Data to process:

(* ===== verification/Managers.v ===== *)
(** * Managers
    vllm/v1/core/single_type_kv_cache_manager.py: the per-attention-type managers that keep
    the block table of every request of one KV-cache group. [SingleTypeKVCacheManager] and
    its subclasses share one record; the dynamic dispatch of the overridden methods is a
    match on the manager's [kind]. The block pool is shared by all managers and is part of
    the state the methods run on.

    Objects are compared with [==] in the source; the dataclass comparison starts with
    [block_id], which is unique in a pool, so it coincides with identity of locations. *)
From S2P Require Import Prelude OrdDict KVCacheBlock FreeQueue Request BlockHash BlockPool.

(** ** State *)

(** The subclasses, with the parameters they take from their spec. *)
Inductive Kind :=
  | FullAttention
  | SlidingWindow (sliding_window : Z)
  | ChunkedLocalAttention (attention_chunk_size : Z)
  | Mamba (align : bool) (num_speculative_blocks : Z)
  | CrossAttention
  | SinkFullAttention (sink_blocks : list loc)
  | NELSSA (head_size tail_size : Z).

(** A manager object. The fields from [cached_blocks_this_step] on belong to MambaManager,
    those from [long_requests] on to NELSSACacheManager. [tracks_new_ids] is
    [type(self.kv_cache_spec) in (FullAttentionSpec, TQFullAttentionSpec)]. *)
Record Manager := mkManager {
  kind : Kind;
  block_size : Z;
  spec_block_size : Z;  (* self.kv_cache_spec.block_size *)
  m_enable_caching : bool;
  _max_admission_blocks_per_request : option Z;
  tracks_new_ids : bool;
  kv_cache_group_id : Z;
  _null_block : loc;
  new_block_ids : list Z;
  req_to_blocks : gmap string (list loc);
  num_cached_block : gmap string Z;
  cached_blocks_this_step : gset bytes;
  last_state_block_idx : gmap string Z;
  _allocated_block_reqs : gset string;
  long_requests : gset string;
  nelssa_tail_blocks : gmap string Z;
  nelssa_tail_start_pos : gmap string Z;
}.

Record mstate := mkMS { mg : Manager; pool : BlockPool }.
Abbreviation MM A := (M mstate A).

Definition with_mg (f : Manager -> Manager) : MM unit := modify (fun s => mkMS (f (mg s)) (pool s)).
Definition self : MM Manager := gets mg.
Definition on_pool {A} (m : M BlockPool A) : MM A := zoom pool (fun p s => mkMS (mg s) p) m.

Exercise requirements: Copy each line of the listing that carries the word "methods".

Answer box:
    its subclasses share one record; the dynamic dispatch of the overridden methods is a
    the state the methods run on.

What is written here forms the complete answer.